Yugen kaisha (YK) was a type of company present in Japan before the implementation of the revised 2005 Companies Act, a law that logically organized the Japanese corporate law and which abolished the YK form. This new law replaced them with joint-stock companies known as kabushiki kaisha, or KK, and later with Godo Gaisha.

YK’s represented a limited liability type of form of business. As such, the liability of YK’s directors and shareholders who were liable for debts or other obligations with an upper limit, as opposed to an unlimited amount, in the case of the former. This result was achieved through allowing the firm to be organized as a form of partnership between its managing members, who assumed liabilities in excess of their contribution to the capital.

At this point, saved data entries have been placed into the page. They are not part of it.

(* ===== verification/Timeouts.v ===== *)
(** * Timeouts of the network server: [net/lwip/core/sys.c], and their table in [lib/itc.c]

    Each thread has a list of timeouts; the time of an entry counts from the one before it.
    They run off while the thread waits for a semaphore or a mailbox.  The waits are those
    of [Itc.v]: while the thread is blocked the other threads run, and [script] says, for
    each time they do, how long that takes and what they do to semaphores and mailboxes.
    When the script is at its end the thread still waits ([Switch]).  [log] records what
    became of timeouts; the code does not read it. *)

From stdpp Require Import base list strings.
From Stdlib Require Import ZArith Lia.
From S2P Require Import Prelude Mmu Thread Itc.

(** A handler: none, that of [sys_sem_wait_timeout], or another function. *)
Inductive sys_timeout_handler : Type := H_null | H_sswt | H_user (f : Z).

#[export] Instance sys_timeout_handler_eq_dec : EqDecision sys_timeout_handler.
Proof. solve_decision. Defined.

Record sys_timeo := MkTimeo { tm_time : Z; tm_h : sys_timeout_handler; tm_arg : Z }.
Record sswt_cb := MkSswt { timeflag : Z; psem : Z }.

Inductive tevent : Type :=
| Set_at (at_ msecs : Z) (h : sys_timeout_handler) (arg : Z)
| Ended_at (at_ : Z) (h : sys_timeout_handler) (arg : Z)
| Unset_at (at_ : Z) (h : sys_timeout_handler) (arg : Z).

(** [table] has for each bucket the threads with their timeouts, [avail] is the number of
    free elements of the pool [MEMP_SYS_TIMEOUT], [mallocs] what the next calls of [malloc]
    come to, and [cbs] the [struct sswt_cb] at each address. *)
Record tmst := MkTmst {
  base : itc; table : Z → list (Z * list sys_timeo); avail : Z; mallocs : list bool;
  cbs : Z → sswt_cb; script : list (Z * (itc → itc)); log : list tevent }.

Definition set_base (x : itc) (s : tmst) : tmst := MkTmst x (table s) (avail s) (mallocs s) (cbs s) (script s) (log s).
Definition set_table (x : Z → list (Z * list sys_timeo)) (s : tmst) : tmst := MkTmst (base s) x (avail s) (mallocs s) (cbs s) (script s) (log s).
Definition set_avail (x : Z) (s : tmst) : tmst := MkTmst (base s) (table s) x (mallocs s) (cbs s) (script s) (log s).
Definition set_mallocs (x : list bool) (s : tmst) : tmst := MkTmst (base s) (table s) (avail s) x (cbs s) (script s) (log s).
Definition set_cbs (x : Z → sswt_cb) (s : tmst) : tmst := MkTmst (base s) (table s) (avail s) (mallocs s) x (script s) (log s).
Definition set_script (x : list (Z * (itc → itc))) (s : tmst) : tmst := MkTmst (base s) (table s) (avail s) (mallocs s) (cbs s) x (log s).
Definition add_log (x : Z → tevent) (s : tmst) : tmst :=
  MkTmst (base s) (table s) (avail s) (mallocs s) (cbs s) (script s) (log s ++ [x (now (base s))]).

Definition on_base {A} (m : M itc A) : M tmst A := zoom base set_base m.

(** ** The table of threads *)

Definition thread_hash_size : Z := 257.
(** The address of [timeout_cleanup]. *)
Definition cleanup_fn : Z := 1.

Fixpoint get_tmo (tid : Z) (l : list (Z * list sys_timeo)) : option (list sys_timeo) :=
  match l with [] => None | (t, x) :: l' => if t =? tid then Some x else get_tmo tid l' end.
Fixpoint put_tmo (tid : Z) (x : list sys_timeo) (l : list (Z * list sys_timeo)) : list (Z * list sys_timeo) :=
  match l with [] => [] | (t, y) :: l' => if t =? tid then (t, x) :: l' else (t, y) :: put_tmo tid x l' end.
Fixpoint drop_tmo (tid : Z) (l : list (Z * list sys_timeo)) : list (Z * list sys_timeo) :=
  match l with [] => [] | (t, y) :: l' => if t =? tid then l' else (t, y) :: drop_tmo tid l' end.

Definition bucket (tid : Z) (s : tmst) : list (Z * list sys_timeo) := table s (tid mod thread_hash_size).
Definition set_bucket (tid : Z) (x : list (Z * list sys_timeo)) (s : tmst) : tmst := set_table (upd (table s) (tid mod thread_hash_size) x) s.

(** The thread's element is freed; the timeouts that are linked to it are not. *)
Definition timeout_cleanup (tid : Z) : M tmst unit := modify (λ s, set_bucket tid (drop_tmo tid (bucket tid s)) s).

(** The list is found by the thread's identifier. *)
Definition sys_arch_timeouts : M tmst Z :=
  let* tid := on_base (on_thr thread_id) in
  let* t := gets (λ s, get_tmo tid (bucket tid s)) in
  match t with
  | Some _ => ret tid
  | None =>
      let* m := gets mallocs in
      match m with
      | true :: m' =>
          do* modify (set_mallocs m') in
          let* r := on_base (on_thr (thread_onhalt cleanup_fn)) in
          if r <? 0 then panic "thread_onhalt failed" else
          do* modify (λ s, set_bucket tid ((tid, []) :: bucket tid s) s) in
          ret tid
      | _ => panic "cannot malloc"
      end
  end.

Definition timeouts (tid : Z) : M tmst (list sys_timeo) := gets (λ s, default [] (get_tmo tid (bucket tid s))).
Definition put_timeouts (tid : Z) (x : list sys_timeo) : M tmst unit := modify (λ s, set_bucket tid (put_tmo tid x (bucket tid s)) s).

(** ** Setting and taking back *)

Definition less (d : Z) (t : sys_timeo) : sys_timeo := MkTimeo (u32 (tm_time t - d)) (tm_h t) (tm_arg t).
Definition more (d : Z) (t : sys_timeo) : sys_timeo := MkTimeo (u32 (tm_time t + d)) (tm_h t) (tm_arg t).

(** The walk of [sys_timeout] from [t] on; [time] is what is left of the new timeout. *)
Fixpoint insert_after (time : Z) (h : sys_timeout_handler) (arg : Z) (t : sys_timeo) (l : list sys_timeo) : list sys_timeo :=
  let time := u32 (time - tm_time t) in
  match l with
  | [] => [t; MkTimeo time h arg]
  | t' :: l' => if time <? tm_time t' then t :: MkTimeo time h arg :: less time t' :: l' else t :: insert_after time h arg t' l'
  end.

Definition insert_timeout (msecs : Z) (h : sys_timeout_handler) (arg : Z) (l : list sys_timeo) : list sys_timeo :=
  match l with
  | [] => [MkTimeo msecs h arg]
  | t :: l' => if msecs <? tm_time t then MkTimeo msecs h arg :: less msecs t :: l' else insert_after msecs h arg t l'
  end.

YK’s were subject to fewer legal requirements than those of a KK, the YK’s major disadvantage being that it was not eligible for listing on the Tokyo Stock Exchange. Despite this, YK’s conserved certain advantages relative to KK’s, such as lower initial capital input requirements and tax exemptions. These advantages usually led to smaller firms to adopt a YK form.

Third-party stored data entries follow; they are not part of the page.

(* ===== verification/Format.v ===== *)
(** * The disk formatter: [fs/fsformat.c]

    The program that makes the first disk: boot block, super block, bitmap, the files one
    after the other and, at the end, the root directory.  It runs on the build host.  The
    disk is an array of bytes, mapped into its memory; the root directory is put together
    in an array [ents] from [malloc].  A [struct File *] points into one or the other.  The
    files of the host are an argument. *)

From stdpp Require Import base list strings.
From Stdlib Require Import ZArith Lia.
From S2P Require Import Prelude Mmu BlockCache Fs.

Definition MAX_DIR_ENTS : Z := 128.
Definition MAXFILESIZE : Z := (NDIRECT + NINDIRECT) * BLKSIZE.

(** A file of the host: whether it is a regular file, its bytes, and how many of them each
    call of [read] delivers. *)
Record hostfile := MkHost { h_regular : bool; h_data : list Z; h_reads : list Z }.

(** [struct Dir] has its array in [ents] and its count in [ents_n]; positions on the disk
    are relative to [diskmap]. *)
Record fmt := MkFmt { disk : Z → Z; diskpos : Z; nblocks : Z; super : Z; bitmap : Z; ents : Z → Z; ents_n : Z }.

Definition set_disk (x : Z → Z) (s : fmt) : fmt := MkFmt x (diskpos s) (nblocks s) (super s) (bitmap s) (ents s) (ents_n s).
Definition set_diskpos (x : Z) (s : fmt) : fmt := MkFmt (disk s) x (nblocks s) (super s) (bitmap s) (ents s) (ents_n s).
Definition set_super (x : Z) (s : fmt) : fmt := MkFmt (disk s) (diskpos s) (nblocks s) x (bitmap s) (ents s) (ents_n s).
Definition set_bitmap (x : Z) (s : fmt) : fmt := MkFmt (disk s) (diskpos s) (nblocks s) (super s) x (ents s) (ents_n s).
Definition set_ents (x : Z → Z) (n : Z) (s : fmt) : fmt := MkFmt (disk s) (diskpos s) (nblocks s) (super s) (bitmap s) x n.

Inductive fptr : Type := On_disk (o : Z) | In_ents (o : Z).

(** [n] bytes stored at an offset from a pointer. *)
Definition poke (p : fptr) (o n : Z) (g : Z → Z) : M fmt unit :=
  match p with
  | On_disk a => modify (λ s, set_disk (patch (disk s) (a + o) n g) s)
  | In_ents a => modify (λ s, set_ents (patch (ents s) (a + o) n g) (ents_n s) s)
  end.
Definition put32 (p : fptr) (o w : Z) : M fmt unit := poke p o 4 (byte_of w).
Definition strcpy (p : fptr) (name : list Z) : M fmt unit :=
  poke p 0 (Z.of_nat (length name) + 1) (λ k, default 0 (name !! Z.to_nat k)).

(** [ROUNDUP] on [uint32_t], and on [int]. *)
Definition ROUNDUP (n v : Z) : Z := u32 (u32 (n - 1) + v - u32 (n - 1) mod v).
Definition ROUNDUP_int (n v : Z) : Z := n - 1 + v - Z.rem (n - 1) v.

Definition blockof (pos : Z) : Z := u32 (pos / BLKSIZE).

Definition alloc (bytes : Z) : M fmt Z :=
  let* start := gets diskpos in
  do* modify (set_diskpos (start + ROUNDUP bytes BLKSIZE)) in
  let* pos := gets diskpos in
  let* n := gets nblocks in
  if n <=? blockof pos then panic "out of disk blocks" else ret start.

(** The host's file is made empty and then [nblocks * BLKSIZE] bytes long, all zero. *)
Definition opendisk : M fmt unit :=
  do* modify (λ s, set_diskpos 0 (set_disk (λ _, 0) s)) in
  do* alloc BLKSIZE in
  let* sup := alloc BLKSIZE in
  do* modify (set_super sup) in
  let* n := gets nblocks in
  do* put32 (On_disk sup) 0 FS_MAGIC in
  do* put32 (On_disk sup) 4 n in
  do* put32 (On_disk (s_root sup)) (f_type 0) FTYPE_DIR in
  do* strcpy (On_disk (s_root sup)) [47] in
  let nbitblocks := (n + BLKBITSIZE - 1) / BLKBITSIZE in
  let* bm := alloc (nbitblocks * BLKSIZE) in
  do* modify (set_bitmap bm) in
  poke (On_disk bm) 0 (nbitblocks * BLKSIZE) (λ _, 0xFF).

(** [garbage] is what the memory from [malloc] holds. *)
Definition startdir (garbage : Z → Z) : M fmt unit := modify (set_ents garbage 0).

Definition diradd (type : Z) (name : list Z) : M fmt fptr :=
  let* n := gets ents_n in
  let out := In_ents (n * sizeof_File) in
  do* modify (λ s, set_ents (ents s) (n + 1) s) in
  if MAX_DIR_ENTS <? n + 1 then panic "too many directory entries" else
  do* strcpy out name in
  do* put32 out (f_type 0) type in
  ret out.

(** The loop of [readn]; the list has what the calls of [read] still to come deliver. *)
Fixpoint readn_from (reads : list Z) (data : list Z) (out p n : Z) : M fmt unit :=
  if p <? n then
    match reads with
    | [] => panic "read: Unexpected EOF"
    | m :: reads' =>
        if m <? 0 then panic "read" else
        if m =? 0 then panic "read: Unexpected EOF" else
        do* poke (On_disk out) p m (λ k, default 0 (data !! Z.to_nat (p + k))) in
        readn_from reads' data out (p + m) n
    end
  else ret tt.
Definition readn (h : hostfile) (out n : Z) : M fmt unit := readn_from (h_reads h) (h_data h) out 0 n.

Definition finishfile (file : fptr) (start_blk len : Z) : M fmt unit :=
  do* put32 file (f_size 0) len in
  let nb := ROUNDUP len BLKSIZE / BLKSIZE in
  do* for_up (Z.to_nat (Z.min nb NDIRECT)) 0 (λ i, put32 file (f_direct 0 i) (u32 (start_blk + i))) in
  if NDIRECT <=? nb then
    let* index := alloc BLKSIZE in
    do* put32 file (f_indirect 0) (blockof index) in
    for_up (Z.to_nat (nb - NDIRECT)) NDIRECT (λ i, put32 (On_disk index) (4 * (i - NDIRECT)) (u32 (start_blk + i)))
  else ret tt.

(** What follows the last ['/']. *)
Definition last_part (name : list Z) : list Z := foldl (λ acc c, if c =? 47 then [] else acc ++ [c]) [] name.

Definition writefile (host : list Z → option hostfile) (name : list Z) : M fmt unit :=
  match host name with
  | None => panic "open"
  | Some h =>
      let size := Z.of_nat (length (h_data h)) in
      if negb (h_regular h) then panic "not a regular file" else
      if MAXFILESIZE <=? size then panic "too large" else
      let* file := diradd FTYPE_REG (last_part name) in
      let* start := alloc size in
      do* readn h start size in
      finishfile file (blockof start) size
  end.

Definition finishdir (f : fptr) : M fmt unit :=
  let* n := gets ents_n in
  let size := n * sizeof_File in
  let* start := alloc size in
  let* e := gets ents in
  do* poke (On_disk start) 0 size e in
  finishfile f (blockof start) (ROUNDUP_int size BLKSIZE).

Definition finishdisk : M fmt unit :=
  let* pos := gets diskpos in
  let* bm := gets bitmap in
  for_up (Z.to_nat (blockof pos)) 0 (λ i,
    let* w := gets (λ s, word_at (disk s) (bm + 4 * (i / 32))) in
    put32 (On_disk bm) (4 * (i / 32)) (Z.land w (Z.lnot (Z.shiftl 1 (i mod 32))))).

Fixpoint writefiles (host : list Z → option hostfile) (names : list (list Z)) : M fmt unit :=
  match names with [] => ret tt | n :: l => do* writefile host n in writefiles host l end.

(** [main], with the number of blocks and the names of its command line. *)
Definition main (host : list Z → option hostfile) (garbage : Z → Z) (names : list (list Z)) : M fmt unit :=
  let* n := gets nblocks in
  if (n <? 2) || (4096 <? n) then panic "usage" else
  do* opendisk in
  let* sup := gets super in
  do* startdir garbage in
  do* writefiles host names in
  do* finishdir (On_disk (s_root sup)) in
  finishdisk.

The revision of the Companies Act resulted as a consequence of mounting complaints from Japan’s trading partners over the lax business regulations applied in the country until that moment. The need but also international demand to change the then current company law, confirmed Japan’s commitment to corporate reforms.

Although the abolished YK form was used until then by many Japanese businesses and the reform came with disadvantages for many companies, the amended Company Act of 2005 represented an important milestone in the modernization of the Japanese corporate law and brought the country in line with internationally accepted standards.

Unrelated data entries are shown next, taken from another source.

Lemma desc_ind : ind img f = if nb_of size <? 10 then 0 else st + nb_of size.
Proof using F P. unfold ind, f_indirect, f. change MAXNAMELEN with 128. change NDIRECT with 10. rewrite <- !Z.add_assoc, img_word. apply (pl_ind _ _ _ _ _ _ _ _ P). Qed.

Lemma desc_bmap k : 0 ≤ k < MAXBLK → bmap img f k = if k <? nb_of size then st + k else 0.
Proof using F P Hst.
  intros Hk. unfold bmap. destruct (Z.ltb_spec k 10) as [H10|H10].
  - unfold f_direct, f. change MAXNAMELEN with 128. replace (DISKMAP + o + 128 + 8 + 4 * k) with (DISKMAP + (o + 136 + 4 * k)) by lia. rewrite img_word. apply (pl_direct _ _ _ _ _ _ _ _ P). lia.
  - rewrite desc_ind. destruct (Z.ltb_spec (nb_of size) 10) as [Hlt|Hge]; [cbn; destruct (Z.ltb_spec k (nb_of size)); [lia|done]|].
    destruct (Z.eqb_spec (st + nb_of size) 0); [lia|]. unfold BLK. rewrite <- Z.add_assoc, img_word. replace ((st + nb_of size) * 4096 + 4 * (k - 10)) with (4096 * (st + nb_of size) + 4 * (k - 10)) by lia.
    apply (pl_index _ _ _ _ _ _ _ _ P); [done|]. unfold MAXBLK in Hk. lia.
Qed.

Lemma desc_data i : 0 < st → 0 ≤ i < size → fdata img f i = data i.
Proof using F P Hs Hst.
  intros H0 Hi. destruct (nb_bounds size) as [Hnb Hsz]; [lia|]. pose proof (nb_max size Hs). assert (0 ≤ i / 4096 < nb_of size) as Hb by (split; dlia). unfold fdata.
  rewrite desc_bmap by (unfold MAXBLK; lia). destruct (Z.ltb_spec (i / 4096) (nb_of size)); [|lia]. cbv zeta. destruct (Z.eqb_spec (st + i / 4096) 0); [lia|].
  unfold BLK. rewrite <- Z.add_assoc, img_at. rewrite <- (pl_data _ _ _ _ _ _ _ _ P i Hi). f_equal. dlia.
Qed.

Lemma desc_name m : name_ok name → name_ok m → name_eqb img f m = true ↔ m = name.
Proof using F P.
  intros [Hn1 Hn2] [Hm1 Hm2]. unfold f. rewrite name_eqb_spec. split.
  - intros [H1 H2]. assert (∀ k : nat, (k ≤ length m)%nat → (k ≤ length name)%nat → default 0 (m !! k) = default 0 (name !! k)) as Heq.
    { intros k Hk Hk'. pose proof (pl_name _ _ _ _ _ _ _ _ P (Z.of_nat k) ltac:(lia)) as Hp. rewrite Nat2Z.id in Hp. destruct (decide (k < length m)%nat) as [Hlt|].
      - rewrite (H1 k Hlt), <- Z.add_assoc, img_at. cbn. exact Hp.
      - assert (k = length m) as -> by lia. rewrite <- Z.add_assoc, img_at in H2. rewrite <- Hp, H2, lookup_ge_None_2 by lia. done. }
    assert (∀ (l : list Z) k, Forall (λ c, 0 < c < 256) l → (k < length l)%nat → default 0 (l !! k) ≠ 0) as Hnz.
    { intros l k Hl Hk. destruct (lookup_lt_is_Some_2 l k Hk) as [c Ec]. rewrite Ec. pose proof (Forall_lookup_1 _ _ _ _ Hl Ec) as Hc. cbn in Hc |- *. lia. }
    assert (length m = length name) as Hlen.
    { destruct (Nat.lt_trichotomy (length m) (length name)) as [Hlt|[?|Hlt]]; [|done|].
      - specialize (Heq (length m) ltac:(lia) ltac:(lia)). rewrite (lookup_ge_None_2 m) in Heq by lia. by destruct (Hnz name (length m) Hn1 Hlt).
      - specialize (Heq (length name) ltac:(lia) ltac:(lia)). rewrite (lookup_ge_None_2 name) in Heq by lia. by destruct (Hnz m (length name) Hm1 Hlt). }
    apply (list_eq_same_length _ _ (length name)); [done|done|]. intros k x y Hk Hx Hy. specialize (Heq k ltac:(lia) ltac:(lia)). rewrite Hx, Hy in Heq. exact Heq.
  - intros ->. split.
    + intros k Hk. rewrite <- Z.add_assoc, img_at. rewrite (pl_name _ _ _ _ _ _ _ _ P) by lia. rewrite Nat2Z.id. destruct (lookup_lt_is_Some_2 name k Hk) as [c Ec]. by rewrite Ec.
    + rewrite <- Z.add_assoc, img_at. rewrite (pl_name _ _ _ _ _ _ _ _ P) by lia. rewrite Nat2Z.id, lookup_ge_None_2 by lia. done.
Qed.

Lemma desc_owned b : 0 < st → owned img f b → st ≤ b < st + span size.
Proof using F P Hs Hst.
  intros H0 [Hb H]. destruct (nb_bounds size) as [Hnb _]; [lia|]. unfold span. destruct H as [->|(k & Hk & ->)].
  - rewrite desc_ind in *. destruct (Z.ltb_spec (nb_of size) 10); lia.
  - rewrite desc_bmap in * by done. destruct (Z.ltb_spec k (nb_of size)); [|lia]. destruct (_ <? 10); lia.
Qed.

Lemma desc_file_ok B : block_of f = B → f mod 4096 + 256 ≤ 4096 → avail img B → (B = 1 ∧ BLK 1 + 8 ≤ f ∨ 3 ≤ B) →
  3 ≤ st → st + span size ≤ U → ¬ (st ≤ B < st + span size) → file_ok img f ∧ no_tail img f.
Proof using F P Hs Hst.
  intros HB Hm Ha Hbl H3 HU Hout. pose proof img_bounds as (HQ & Hnd & EU & Hn). destruct (nb_bounds size) as [Hnb Hsz]; [lia|].
  assert (∀ b, st ≤ b < st + span size → data_blk img b) as Hdata.
  { intros b Hb. split; [rewrite img_first_data, img_nblk; lia|]. rewrite img_free by lia. apply Z.leb_gt. lia. }
  assert (∀ k, 0 ≤ k < MAXBLK → bmap img f k ≠ 0 → bmap img f k = st + k ∧ k < nb_of size) as Hbm.
  { intros k Hk. rewrite desc_bmap by done. destruct (Z.ltb_spec k (nb_of size)); [done|congruence]. }
  unfold span in *. split; [split|].
  - done.
  - by rewrite HB.
  - rewrite HB, img_first_data. done.
  - intros k Hk Hnz. destruct (Hbm k Hk Hnz) as [-> Hlt]. split; [apply Hdata; destruct (_ <? 10); lia|]. rewrite HB, desc_ind. split; destruct (_ <? 10); lia.
  - rewrite desc_ind, HB. destruct (Z.ltb_spec (nb_of size) 10); [done|]. intros _. split; [apply Hdata; lia|lia].
  - intros k k' Hk Hk' E Hnz. destruct (Hbm k Hk Hnz) as [Ek _]. rewrite E in Hnz. destruct (Hbm k' Hk' Hnz) as [Ek' _]. lia.
  - intros k Hk. rewrite desc_size. intros Hle. rewrite desc_bmap by done. destruct (Z.ltb_spec k (nb_of size)); [lia|done].
Qed.
End desc.

(** The root directory and the files in it. *)
Hypothesis Hnames : Forall (λ f, name_ok f.1 ∧ f.1 ≠ [] ∧ size_in f.2 < MAXFILESIZE) files.
Hypothesis Hdup : NoDup files.*1.
Definition slot_at (k : Z) : Z := DISKMAP + (4096 * Q + 256 * k).

Lemma root_eq : ROOT = DISKMAP + ROOT_off.
Proof using Type. done. Qed.

Lemma root_size : 0 ≤ 4096 * nd < MAXFILESIZE ∧ nb_of (4096 * nd) = nd.
Proof using F. pose proof img_bounds as (_ & Hnd & _). change MAXFILESIZE with 4235264. split; [lia|]. unfold nb_of. dlia. Qed.

Lemma fmt_root_file : file_ok img ROOT ∧ no_tail img ROOT.
Proof using F.
  rewrite root_eq. pose proof img_bounds as (HQ & Hnd & EU & Hn). destruct root_size as [Hs Hnb].
  assert (span (4096 * nd) = nd) as Hsp by (unfold span; rewrite Hnb; destruct (Z.ltb_spec nd 10); lia).
  apply (desc_file_ok _ _ _ _ _ _ (fm_root _ _ _ _ _ F) Hs ltac:(lia) 1); fold len nd; rewrite ?Hsp; try lia; try done.
  - split; [rewrite img_nblk; lia|]. rewrite img_free by lia. apply Z.leb_gt. lia.
  - left. done.
Qed.

Lemma root_dblocks : dblocks img ROOT = nd ∧ size_of img ROOT = 4096 * nd.
Proof using F.
  rewrite root_eq. destruct root_size as [Hs Hnb]. pose proof (desc_size _ _ _ _ _ _ (fm_root _ _ _ _ _ F) Hs) as E. fold len nd in E. unfold dblocks. rewrite E. split; [dlia|done].
Qed.

Lemma root_bmap i : 0 ≤ i < MAXBLK → bmap img ROOT i = if i <? nd then Q + i else 0.
Proof using F.
  intros Hi. rewrite root_eq. pose proof img_bounds as (HQ & _). rewrite (desc_bmap _ _ _ _ _ _ (fm_root _ _ _ _ _ F) ltac:(lia)) by done. fold len nd. by rewrite (proj2 root_size).
Qed.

Overall, Yugen Kaisha was a form of limited liability company once common in Japan prior to the 2005 Companies Act, which restricted the use of YK and established joint-stock corporations and Godo Gaisha as the entities used to represent companies. The YK form had clear advantages and disadvantages, resulting mainly from its limited liability. The reform of the Company Act represented a necessary phase in Japan’s commitment to modernize its corporate laws and brought it closer to other countries’ standards.